Treatment: Radiofrequency and Injections Are Mainstays, Surgery Is Rare
Treatment of facet joint syndrome is stepwise and mostly non-surgical. The first step is a conservative approach: adjustment of pain-relieving/anti-inflammatory medication, weight control, posture education and, especially, physiotherapy-exercise programmes that strengthen the trunk muscles. When these are insufficient, interventional pain methods come onto the agenda. A facet joint injection (steroid + local anaesthetic into or around the joint) can reduce pain for a period. For a more durable result, in cases confirmed by a diagnostic block, radiofrequency thermocoagulation (RF) is a mainstay: the medial branch nerve carrying the joint's pain signal is suppressed with heat energy, and many patients can gain months of relief. Surgery (for example fusion) is rarely needed for facet syndrome itself; however, if there is an accompanying structural problem such as significant instability or advanced stenosis, this is assessed separately.
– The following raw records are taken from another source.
(** [spin_unlock] serves the next ticket. *)
Lemma inv_release w v :
  a = Fifo (Some i) w → v = start (lock s) → spin_inv (advance s i (unlock_write (lock s) v)) (Fifo None w).
Proof using Hi.
  intros -> ->. unfold advance, unlock_write. cbn. rewrite took_none, gave_one, Z.add_0_r by done. destruct Hi as [[Hc Hz] Hl Hd Hh Hw Ho].
  unfold queue, held in *. cbn in *. rewrite Hl in *. cbn [start ticket] in *. apply NoDup_cons in Hd as [Hnw Hd]. split; cbn.
  - lia.
  - by rewrite u32_add.
  - done.
  - done.
  - intros k j Hj. rewrite lookup_insert_ne; [|intros <-; apply Hnw; by eapply list_elem_of_lookup_2].
    rewrite (Hw k j Hj). unfold held. cbn. do 3 f_equal. lia.
  - intros j q. destruct (decide (i = j)) as [->|Hne]; [rewrite lookup_insert_eq; by intros [= <-]|]. rewrite lookup_insert_ne by done.
    intros Hq Hj. assert (Hj' : j ∉ i :: w) by (intros [->|?]%elem_of_cons; done).
    pose proof (Ho j q Hq Hj') as Hwo. destruct q; try done. cbn in *. destruct Hwo. split; [done|lia].
Qed.

End Inv.

(** Every step of the ticket lock is a step of the specification by the same thread, or none. *)
Lemma spin_simulates s a i s' :
  spin_inv s a → Z.of_nat (size (threads s)) ≤ 2 ^ 32 → timely s → spin_step s i s' →
  ∃ a', (a' = a ∨ fifo_step i a a') ∧ spin_inv s' a'.
Proof.
  intros Hi Hsize Ht Hs. destruct Hs as [Hp|Hp|Hp|p Hp Ho Hin]; destruct (located s a i Hi _ Hp) as [[Hn Hw]|[[Hh Hc]|(k & Hk & Hq)]]; try done.
  - exists a. split; [by left|]. by apply inv_outside.
  - exists a. split; [by left|]. by apply inv_outside.
  - exists a. split; [by left|]. by apply inv_holder.
  - destruct p as [| |t| |t v| | |v]; try done; cbn [spin_act].
    + eexists. split; [|by apply inv_request]. right. destruct a. by apply fifo_request.
    + exists a. split; [by left|]. apply inv_outside; [done | done|]. split; [|done]. by rewrite (sp_lock _ _ Hi).
    + unfold trylock_cas. destruct (ticket (lock s) =? t) eqn:E.
      * apply Z.eqb_eq in E. pose proof (cas_free s a i Hi t v Hp (Ht i t v Hp) E) as Ha.
        eexists. split; [|by eapply inv_try]. right. rewrite Ha. apply fifo_try.
      * exists a. split; [by left|]. by apply inv_outside.
  - destruct p as [| |t| |t v| | |v]; try done; cbn [spin_act].
    + exists a. split; [by left|]. by apply inv_holder.
    + destruct a as [h w]. cbn in Hh. subst h. eexists. split; [|by eapply inv_release]. right. apply fifo_release.
  - rewrite Hq. cbn [spin_act]. unfold lock_test. pose proof (test_turn s a i Hi Hsize k Hk) as Hturn. destruct (_ =? _) eqn:E.
    + apply Z.eqb_eq, Hturn in E as [Hno ->]. destruct a as [h w]. cbn in Hno. subst h. cbn in Hk. destruct w as [|i' w]; [done|]. cbn in Hk. injection Hk as ->.
      eexists. split; [|by eapply inv_grant]. right. apply fifo_grant.
    + exists a. split; [by left|]. rewrite advance_quiet. rewrite insert_id by (by rewrite Hp, Hq). by destruct s.
Qed.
Realistic Expectations and an Honest Assessment
The honest picture in facet joint syndrome is this: in most patients it is a manageable but not completely 'erased' condition, because there is an underlying degenerative process. Radiofrequency and injections markedly reduce pain and improve quality of life in many patients; however, the duration of effect varies from person to person, and because the nerve regenerates over time RF may need to be repeated. No method is a 'guaranteed permanent solution'; the aim is to control the pain, preserve mobility and avoid unnecessary surgery. The same treatment is not applied to every patient — the approach is personalised according to the source of the pain, accompanying problems and the patient's response. Our priority is to provide the most benefit with the least intervention and to recommend surgery only when it is genuinely needed.